Pressurized water reactor (PWR) equipment and circuits are first and foremost pressure vessels. Their specific features primarily concern the integrity guarantees that must be provided, given their importance for nuclear reactor safety. Emphasis is therefore placed on the exhaustive prevention of in-service degradation risks, and on the safety scenarios considered, without fundamentally calling into question the calculation bases for pressure vessels, which also apply to non-nuclear equipment.

The second specificity of using these enclosures in nuclear reactor circuits is the possibility of activation of products resulting from wear or corrosion as they pass through the core. This second aspect is reflected in certain restrictions on the choice of materials used, and in the application of a lining to the internal walls of the primary circuit's major equipment, which may itself generate special construction and analysis precautions.

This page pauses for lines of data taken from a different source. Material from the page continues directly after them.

(* ===== verification/Api.v ===== *)
(** * The Kubernetes API as the controllers use it

    A controller shares the API server with other writers, and each of its
    calls may fail.  The world is a store of objects with resource versions
    and a schedule: for every call, what the other writers do before it is
    served and whether it fails.  Calls are made in a small state monad
    whose outcome is a value, an error, or a panic. *)

From S2P Require Import Prelude GoStrings Sha256 Naming Manifests.

Local Open Scope string_scope.

(** ** Outcomes and the monad *)

Inductive outcome (A : Type) :=
| Done (a : A)
| Fails (e : goerror)
| Panicked
| OutOfFuel.
Arguments Done {A} a.
Arguments Fails {A} e.
Arguments Panicked {A}.
Arguments OutOfFuel {A}.

Abbreviation key := (string * string * string)%type.

(** What another writer does: write an object, or delete one.  A call that
    takes effect although it fails, because its answer is lost, is a fault
    after a write of the same object; for a status, [Lost] says so. *)
Inductive write := Put (o : object) | Del (k : key) | Lost.

(** One turn: the others' writes before a call, and the call's failure. *)
Record turn := MkTurn { others : list write; fault : option goerror }.

(** A certificate that the controller asked a rotator for. *)
Record rotation := MkRotation {
  rot_namespace : string;
  rot_name : string;
  rot_sans : list string;
  rot_clientAuth : bool
}.

Record world := MkWorld {
  store : gmap key object;
  next_rv : nat;                       (* positive: 0 is "unset" *)
  schedule : list turn;
  rotations : list rotation;           (* newest first *)
  status_updates : list Status         (* newest first *)
}.

Definition M (A : Type) : Type := world → outcome A * world.

Definition ret {A} (a : A) : M A := λ w, (Done a, w).
Definition fail {A} (e : goerror) : M A := λ w, (Fails e, w).
Definition panic {A} : M A := λ w, (Panicked, w).

Definition bind {A B} (m : M A) (f : A → M B) : M B := λ w,
  match m w with
  | (Done a, w) => f a w
  | (Fails e, w) => (Fails e, w)
  | (Panicked, w) => (Panicked, w)
  | (OutOfFuel, w) => (OutOfFuel, w)
  end.

(** [if err != nil { ... }]: look at the result of a call. *)
Definition attempt {A} (m : M A) : M (result A) := λ w,
  match m w with
  | (Done a, w) => (Done (Ok a), w)
  | (Fails e, w) => (Done (Err e), w)
  | (Panicked, w) => (Panicked, w)
  | (OutOfFuel, w) => (OutOfFuel, w)
  end.

(** [errors.Wrapf(err, msg)]. *)
Definition wrapf {A} (msg : string) (m : M A) : M A :=
  bind (attempt m) (λ r, match r with
                         | Ok a => ret a
                         | Err e => fail (EWrap (msg ++ ": " ++ error_string e) e)
                         end).

Declare Scope api_scope.
Delimit Scope api_scope with api.
Notation "x <- m ;; f" := (bind m (λ x, f))
  (at level 100, m at next level, right associativity) : api_scope.
Notation "m ;;; f" := (bind m (λ _, f))
  (at level 100, right associativity) : api_scope.

(** ** The store *)

Definition set_rv (o : object) (rv : nat) : object :=
  MkObject (o_namespace o) (o_name o) (o_owners o) (o_labels o) (o_annotations o) rv (o_content o).

Definition set_annotations (o : object) (a : gmap string string) : object :=
  MkObject (o_namespace o) (o_name o) (o_owners o) (o_labels o) a (o_resourceVersion o)
    (o_content o).

Definition put (w : world) (o : object) : world :=
  MkWorld (<[o_key o := set_rv o (next_rv w)]> (store w)) (S (next_rv w)) (schedule w)
    (rotations w) (status_updates w).

Definition apply_write (w : world) (x : write) : world :=
  match x with
  | Put o => put w o
  | Del k => MkWorld (delete k (store w)) (next_rv w) (schedule w) (rotations w) (status_updates w)
  | Lost => w
  end.

(** The others take their turn; the call may then fail. *)
Definition take_turn : M unit := λ w,
  match schedule w with
  | [] => (Done (), w)
  | t :: rest =>
      let w := MkWorld (store w) (next_rv w) rest (rotations w) (status_updates w) in
      let w := fold_left apply_write (others t) w in
      match fault t with
      | Some e => (Fails e, w)
      | None => (Done (), w)
      end
  end.

(** ** Calls *)

Definition api_get (k : key) : M object :=
  bind take_turn (λ _ w,
    match store w !! k with
    | Some o => (Done o, w)
    | None => (Fails (EApi NotFound "not found"), w)
    end).

Definition api_create (o : object) : M unit :=
  bind take_turn (λ _ w,
    if negb (o_resourceVersion o =? 0)%nat
    then (Fails (EApi OtherReason "resourceVersion should not be set on objects to be created"), w)
    else match store w !! o_key o with
         | Some _ => (Fails (EApi AlreadyExists "already exists"), w)
         | None => (Done (), put w o)
         end).

(** An update with a resource version is conditional on it. *)
Definition api_update (o : object) : M unit :=
  bind take_turn (λ _ w,
    match store w !! o_key o with
    | None => (Fails (EApi NotFound "not found"), w)
    | Some cur =>
        if negb (o_resourceVersion o =? 0)%nat &&
           negb (o_resourceVersion o =? o_resourceVersion cur)%nat
        then (Fails (EApi Conflict "the object has been modified"), w)
        else (Done (), put w o)
    end).

(** ** Lemmas *)

(** Nobody interferes and nothing fails. *)
Definition quiet (w : world) : Prop := schedule w = [].

Lemma take_turn_quiet w : quiet w → take_turn w = (Done (), w).
Proof. unfold quiet, take_turn. by intros ->. Qed.

Lemma api_get_quiet k w :
  quiet w → api_get k w = (match store w !! k with
                           | Some o => Done o
                           | None => Fails (EApi NotFound "not found")
                           end, w).
Proof.
  intros H. unfold api_get, bind. rewrite take_turn_quiet by done. by destruct (store w !! k).
Qed.

Lemma apply_write_schedule w x : schedule (apply_write w x) = schedule w.
Proof. by destruct x. Qed.

Lemma apply_writes_schedule xs w : schedule (fold_left apply_write xs w) = schedule w.
Proof.
  revert w. induction xs as [|x xs IH]; intros w; cbn [fold_left]; [done|].
  by rewrite IH, apply_write_schedule.
Qed.

(** A call uses up one turn of the schedule. *)
Lemma take_turn_schedule w : schedule (take_turn w).2 = tail (schedule w).
Proof.
  unfold take_turn. destruct (schedule w) as [|t rest] eqn:E; cbn [snd tail]; [done|].
  destruct (fault t); cbn [snd]; by rewrite apply_writes_schedule.
Qed.

Lemma api_get_schedule k w : schedule (api_get k w).2 = tail (schedule w).
Proof.
  unfold api_get, bind. pose proof (take_turn_schedule w) as H.
  destruct (take_turn w) as [[a|e| |] w']; cbn in *; try done. by destruct (store w' !! k).
Qed.

Lemma api_create_schedule o w : schedule (api_create o w).2 = tail (schedule w).
Proof.
  unfold api_create, bind. pose proof (take_turn_schedule w) as H.
  destruct (take_turn w) as [[a|e| |] w']; cbn in *; try done. repeat case_match; done.
Qed.

Lemma api_update_schedule o w : schedule (api_update o w).2 = tail (schedule w).
Proof.
  unfold api_update, bind. pose proof (take_turn_schedule w) as H.
  destruct (take_turn w) as [[a|e| |] w']; cbn in *; try done. repeat case_match; done.
Qed.

(** A call returns or fails; it neither panics nor runs out of fuel. *)
Definition plain {A} (x : outcome A) : Prop :=
  match x with Done _ | Fails _ => True | Panicked | OutOfFuel => False end.

Lemma take_turn_plain w : plain (take_turn w).1.
Proof. unfold take_turn. destruct (schedule w) as [|t rest]; [done|]. by destruct (fault t). Qed.

Lemma api_get_plain k w : plain (api_get k w).1.
Proof.
  unfold api_get, bind. pose proof (take_turn_plain w).
  destruct (take_turn w) as [[a|e| |] w']; cbn in *; try done. by destruct (store w' !! k).
Qed.

Lemma api_create_plain o w : plain (api_create o w).1.
Proof.
  unfold api_create, bind. pose proof (take_turn_plain w).
  destruct (take_turn w) as [[a|e| |] w']; cbn in *; try done. repeat case_match; done.
Qed.

Lemma api_update_plain o w : plain (api_update o w).1.
Proof.
  unfold api_update, bind. pose proof (take_turn_plain w).
  destruct (take_turn w) as [[a|e| |] w']; cbn in *; try done. repeat case_match; done.
Qed.

(** A computation that returns went through each of its parts. *)
Lemma bind_done {A B} (m : M A) (f : A → M B) w b w' :
  bind m f w = (Done b, w') → ∃ a w1, m w = (Done a, w1) ∧ f a w1 = (Done b, w').
Proof. unfold bind. destruct (m w) as [[a|e| |] w1]; try done. eauto. Qed.

Lemma wrapf_done {A} msg (m : M A) w a w' : wrapf msg m w = (Done a, w') → m w = (Done a, w').
Proof.
  unfold wrapf, bind, attempt. destruct (m w) as [[x|e| |] w1]; cbn; intros H; simplify_eq; done.
Qed.

Lemma outcome_is {A} (x : outcome A * world) o : x.1 = o → x = (o, x.2).
Proof. destruct x. cbn. by intros ->. Qed.
Lemma apply_writes_status xs w : status_updates (fold_left apply_write xs w) = status_updates w.
Proof.
  revert w. induction xs as [|x xs IH]; intros w; cbn [fold_left]; [done|]. rewrite IH. by destruct x.
Qed.

Lemma keeps_take_turn : keeps_status take_turn.
Proof.
  intros w. unfold take_turn. destruct (schedule w) as [|t rest]; [done|].
  destruct (fault t); cbn [snd]; by rewrite apply_writes_status.
Qed.

Lemma keeps_api_get k : keeps_status (api_get k).
Proof. apply keeps_bind; [apply keeps_take_turn|]. intros _ w. by destruct (store w !! k). Qed.

Lemma keeps_api_create o : keeps_status (api_create o).
Proof.
  apply keeps_bind; [apply keeps_take_turn|]. intros _ w.
  destruct (negb _); [done|]. by destruct (store w !! o_key o).
Qed.

Lemma keeps_api_update o : keeps_status (api_update o).
Proof.
  apply keeps_bind; [apply keeps_take_turn|]. intros _ w.
  destruct (store w !! o_key o); [|done]. by destruct (negb _ && _).
Qed.

#[export] Hint Resolve keeps_ret keeps_fail keeps_panic keeps_bind keeps_attempt keeps_take_turn
  keeps_api_get keeps_api_create keeps_api_update : proxy.

(** Splits a computation into its calls. *)
Ltac keeps_status :=
  repeat first
    [ progress intros
    | match goal with
      | |- keeps_status (bind _ _) => apply keeps_bind
      | |- keeps_status (attempt _) => apply keeps_attempt
      | |- keeps_status (match ?x with _ => _ end) => destruct x
      end
    | solve [auto with proxy nocore] ].

Lemma keeps_wrapf {A} msg (m : M A) : keeps_status m → keeps_status (wrapf msg m).
Proof. intros H. unfold wrapf. keeps_status. Qed.
#[export] Hint Resolve keeps_wrapf : proxy.

Lemma keeps_ensure c fuel g group o : keeps_status (ensure c fuel g group o).
Proof.
  revert o. induction fuel as [|fuel IH]; intros o; cbn [ensure]; [done|].
  unfold find_or_create. keeps_status.
Qed.
#[export] Hint Resolve keeps_ensure : proxy.

Lemma keeps_deploy c fuel config : keeps_status (deployProxyServer c fuel config).
Proof.
  unfold deployProxyServer. generalize (proxy_server_resources (cipherString c) (versionString c)
    config (CAData c) (imagePullPolicy c) (tlsConfig c)) as objs.
  induction objs as [|o objs IH]; cbn [ensure_all]; keeps_status.
Qed.

Lemma keeps_ensureNamespace config : keeps_status (ensureNamespace config).
Proof. unfold ensureNamespace. keeps_status. Qed.

Lemma keeps_ensureEntrypoint c config : keeps_status (ensureEntrypoint c config).
Proof. unfold ensureEntrypoint. keeps_status. Qed.

Lemma keeps_ensure_cert c msg r : keeps_status (ensure_cert c msg r).
Proof. intros w. unfold ensure_cert. by destruct (rotate c r). Qed.
#[export] Hint Resolve keeps_ensure_cert : proxy.

Lemma keeps_ensureRotation c config ep : keeps_status (ensureRotation c config ep).
Proof. unfold ensureRotation. keeps_status. Qed.

Lemma keeps_getCurrentState c m config : keeps_status (getCurrentState c m config).
Proof. unfold getCurrentState, get_or_absent, getPEMCertExpireTime. keeps_status. Qed.
#[export] Hint Resolve keeps_deploy keeps_ensureNamespace keeps_ensureEntrypoint
  keeps_ensureRotation keeps_getCurrentState : proxy.

(** A computation that keeps the status, and what follows it. *)
Lemma bind_keeps {A B} (m : M A) (f : A → M B) w r w' :
  keeps_status m → bind m f w = (r, w') →
  (∃ a w1, m w = (Done a, w1) ∧ status_updates w1 = status_updates w ∧ f a w1 = (r, w')) ∨
  (status_updates w' = status_updates w ∧ ∀ b, r ≠ Done b).
Proof.
  intros Hm. unfold bind. specialize (Hm w). destruct (m w) as [[a|e| |] w1]; cbn in Hm;
    [left; eauto|..]; intros H; injection H as <- <-; right; done.
Qed.

Lemma update_status_cases s w r w' :
  update_status s w = (r, w') →
  (status_updates w' = s :: status_updates w ∧ (r = Done () ∨ ∃ e, r = Fails e)) ∨
  (status_updates w' = status_updates w ∧ ∀ b, r ≠ Done b).
Proof.
  unfold update_status. pose proof (keeps_take_turn w) as Hk.
  destruct (take_turn w) as [[[]|e| |] w1]; cbn in Hk; intros H; injection H as <- <-; try (by right).
  - left. cbn. rewrite Hk. auto.
  - destruct (answer_lost w); [left; cbn; rewrite Hk; eauto|by right].
Qed.

(** Closes the case of a computation that stopped before the status. *)
Ltac no_status :=
  left; split; [congruence|];
  match goal with Hn : ∀ b, _ ≠ Done b |- _ => let Hr := fresh in intros Hr; by destruct (Hn _ Hr) end.

(** ** Lemmas: certificates *)

Lemma ensure_cert_done c msg r w u w' :
  ensure_cert c msg r w = (Done u, w') →
  w' = MkWorld (store w) (next_rv w) (schedule w) (r :: rotations w) (status_updates w).
Proof. unfold ensure_cert. destruct (rotate c r); [|done]. intros H. by injection H as _ <-. Qed.

Lemma proxy_server_sans_covers config entrypoint sans :
  proxy_server_sans config entrypoint = Some sans →
  let ps := ProxyServer config in let ns := ps_namespace ps in
  ∀ n, n ∈ ["127.0.0.1"; "localhost"; (InClusterServiceName ps ++ "." ++ ns)%string;
            (InClusterServiceName ps ++ "." ++ ns ++ ".svc")%string] ∨
       n ∈ default [] (SelfSignedSANs config) ∨
       (n = entrypoint ∧ entrypoint ≠ "") ∨
       (∃ ep, ps_entrypoint ps = Some ep ∧ ep_type ep = EntryPointTypeHostname ∧
              Hostname ep = Some n) → n ∈ sans.
Proof.
  cbn zeta. intros Es n Hn. unfold proxy_server_sans in Es.
  set (base := (default [] (SelfSignedSANs config) ++ _)%list) in Es.
  assert (Hb : n ∈ base ∨ (n = entrypoint ∧ entrypoint ≠ "") ∨
               (∃ ep, ps_entrypoint (ProxyServer config) = Some ep ∧
                      ep_type ep = EntryPointTypeHostname ∧ Hostname ep = Some n)).
  { destruct Hn as [Hn|[Hn|Hn]]; [left|left|by right]; unfold base; set_solver. }
  clearbody base. clear Hn.
  assert (Hne : entrypoint ≠ "" → (0 <? String.length entrypoint)%nat = true)
    by (destruct entrypoint; done).
  destruct (ps_entrypoint (ProxyServer config)) as [ep|];
    [case_bool_decide as Hh; [destruct (Hostname ep) as [h|] eqn:Eh; [|done]|]|];
    injection Es as <-;
    (destruct Hb as [Hb|[[-> Hb]|(ep' & E1 & E2 & E3)]];
     [case_match; set_solver | rewrite (Hne Hb); set_solver | ]); simplify_eq.
  case_match; set_solver.
Qed.

(** ** Correctness *)

Section theorems.
Context (c : reconciler).

(** Applying an object ends, whatever other writers do and whichever
    calls fail: it retries at most once per turn of the schedule, so fuel above
    the length of the schedule is always enough to get an answer. *)
Theorem ensure_terminates (fuel : nat) (generation : Z) (group : string) (o : object) (w : world)
  (Hfuel : (length (schedule w) < fuel)%nat) :
  (ensure c fuel generation group o w).1 ≠ OutOfFuel.
Proof. by apply ensure_fuel_enough. Qed.

(** C30: What applying an object achieves when nobody interferes: it is
    created exactly if it was absent, rewritten exactly if the generation
    recorded on it is older, its TLS hash differs or the hash of its rendered
    contents differs, and otherwise left alone; what is written carries the
    generation and both hashes and has the rendered contents, where a service
    keeps the addresses the cluster gave it; no other object is touched; and
    applying it again does nothing. *)
Theorem ensure_applies (fuel : nat) (generation : Z) (group : string) (o : object) (w w' : world)
    (created updated : bool)
  (Hgen : (0 <= generation <= int_max)%Z)
  (Hq : quiet w) (Hrv : o_resourceVersion o = 0%nat)
  (Hok : ensure c (S fuel) generation group o w = (Done (created, updated), w')) :
  ∃ h, specHash c (o_content o) = Ok h ∧
  (created = bool_decide (store w !! o_key o = None)) ∧
  (store w !! o_key o = None → updated = false) ∧
  (∀ cur, store w !! o_key o = Some cur →
     ∃ g, read_generation (kind_of (o_content o)) (o_annotations cur) = Ok g ∧
       (updated = true ↔
          (g < generation)%Z ∨
          annotation (o_annotations o) AnnotationKeyTLSConfigHash ≠
            annotation (o_annotations cur) AnnotationKeyTLSConfigHash ∨
          h ≠ annotation (o_annotations cur) AnnotationKeyRenderedHash)) ∧
  (created = false ∧ updated = false → w' = w) ∧
  (created = true ∨ updated = true →
     ∃ stored, store w' !! o_key o = Some stored ∧
       o_annotations stored = o_annotations (stamp generation h o) ∧
       (created = true → o_content stored = o_content o) ∧
       (updated = true → ∀ cur, store w !! o_key o = Some cur →
          match o_content o, o_content cur with
          | CService want, CService have =>
              group = "" → o_content stored = CService (preserve_network want have)
          | _, _ => kind_of (o_content o) ≠ "Service" → o_content stored = o_content o
          end)) ∧
  (∀ k, k ≠ o_key o → store w' !! k = store w !! k) ∧
  ensure c (S fuel) generation group o w' = (Done (false, false), w').
Proof.
  destruct (ensure_quiet c generation Hgen _ _ _ _ _ _ Hq Hrv Hok) as (h & Hh & Hu & Hr).
  destruct (ensure_frame c generation Hgen _ _ _ _ _ _ Hq Hrv Hok) as [Hq' Hf].
  pose proof (ensure_up_to_date c generation fuel group o h w' Hq' Hh Hu) as Hagain.
  exists h. destruct Hr as [[Er ->]|[(Er & Hn & ->)|(Er & cur & u & Hs & (g & Hg & Hnu) & Hup & ->)]];
    injection Er as -> ->; (split; [done|]).
  - destruct Hu as (cur & g & Hs & Hg & Hnu). rewrite Hs. split_and!; try done; [|by intros [?|?]].
    intros cur' Hc. injection Hc as <-. exists g. split; [done|].
    by rewrite <- needs_update_iff, Hnu.
  - rewrite Hn. split_and!; try done; [by intros [? _]|]. intros _.
    exists (set_rv (stamp generation h o) (next_rv w)). cbn [put store].
    rewrite stamp_key, lookup_insert_eq. by split_and!.
  - rewrite Hs. split_and!; try done.
    { intros cur' Hc. injection Hc as <-. exists g. split; [done|]. by rewrite <- needs_update_iff. }
    { by intros [_ ?]. }
    intros _. destruct (update_for_ok _ _ _ _ Hup) as [Hk Ha].
    exists (set_rv u (next_rv w)). split_and!; try done.
    + cbn [put store]. rewrite set_rv_key, Hk, stamp_key. by rewrite lookup_insert_eq.
    + intros _ cur' Hc. injection Hc as <-.
      exact (update_for_content group o cur h generation u Hup).
Qed.

(** C31: Deploying the proxy-server converges: when nobody interferes, one
    successful pass leaves each of the six objects stored with the hash of its
    rendered contents, its TLS hash and a generation that is not older than the
    configuration's; an object that did not carry these before has been
    written with the rendered contents (a service keeps its network fields),
    one that did is untouched; no other object changes; and a second pass
    reports no modification and writes nothing. *)
Theorem deploy_converges (fuel fuel' : nat) (config : ManagedProxyConfiguration) (w w' : world)
    (modified : bool)
  (Hgen : (0 <= Generation config <= int_max)%Z) (Hq : quiet w)
  (Hok : deployProxyServer c (S fuel) config w = (Done modified, w')) :
  let resources := proxy_server_resources (cipherString c) (versionString c) config (CAData c)
                     (imagePullPolicy c) (tlsConfig c) in
  Forall (λ o, ∃ h stored,
    specHash c (o_content o) = Ok h ∧ store w' !! o_key o = Some stored ∧
    carries (Generation config) h o stored ∧
    (store w !! o_key o = Some stored ∨ rendered_from o (store w !! o_key o) stored)) resources ∧
  deployProxyServer c (S fuel') config w' = (Done false, w') ∧
  (modified = false → w' = w) ∧
  (∀ k, k ∉ map o_key resources → store w' !! k = store w !! k).
Proof.
  unfold deployProxyServer in *. set (objs := proxy_server_resources _ _ _ _ _ _) in *.
  assert (Hnd : NoDup (map o_key objs)).
  { apply (NoDup_fmap_1 (λ k, k.1.1)), (bool_decide_unpack _). vm_compute. exact I. }
  assert (Hrv : Forall (λ o, o_resourceVersion o = 0%nat) objs).
  { repeat (apply Forall_cons; split; [done|]). by apply Forall_nil. }
  destruct (ensure_all_quiet c (Generation config) Hgen _ _ _ _ _ Hq Hnd Hrv Hok)
    as (Hq' & Hs & Hap & Hf & Hm).
  split_and!; [exact Hap| |done|done]. by apply ensure_all_settled.
Qed.

(** The certificates that a configuration needs. *)
Definition needed_rotations (config : ManagedProxyConfiguration) (sans : list string) : list rotation :=
  let ns := ps_namespace (ProxyServer config) in
  MkRotation ns (SigningProxyServerSecretName config) sans false ::
  MkRotation ns (SigningAgentServerSecretName config) sans false ::
  MkRotation ns (SigningProxyClientSecretName config) sans true ::
  match UserServer config with
  | Some additional => [MkRotation ns UserServerSecretName (buildUserServerSANs ns additional) false]
  | None => []
  end.

Lemma ensure_cert_granted msg r w u w' : ensure_cert c msg r w = (Done u, w') → rotate c r = Ok ().
Proof. unfold ensure_cert. by destruct (rotate c r) as [[]|]. Qed.

Lemma ensureRotation_granted config ep w w' :
  ensureRotation c config ep w = (Done (), w') →
  ∃ sans, proxy_server_sans config ep = Some sans ∧
    Forall (λ r, rotate c r = Ok ()) (needed_rotations config sans).
Proof.
  unfold ensureRotation. destruct (proxy_server_sans config ep) as [sans|]; [|done]. intros H.
  exists sans. split; [done|]. unfold needed_rotations.
  do 3 (apply bind_done in H as (? & ? & ?%ensure_cert_granted & H); constructor; [done|]).
  destruct (UserServer config); [|constructor]. constructor; [|constructor]. by eapply ensure_cert_granted.
Qed.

The purpose of this document is to describe the general approach adopted for the design of pressure vessels for PWR fluid circuits, focusing in particular on the nuclear specificities of this equipment. The approaches shared with non-nuclear equipment are covered by reference to the [A 843] document. The rules applicable to high-temperature equipment (fast breeder reactors) are also discussed.

The [BN 3 282] file completes the present file by covering the concepts of stress classification, the general approach to design and analysis, regulatory tests and equivalence between industrial construction codes.

In the Pour en Savoir Plus section [Doc. BN 3 280] , readers will find all the regulatory texts and codes cited in this dossier.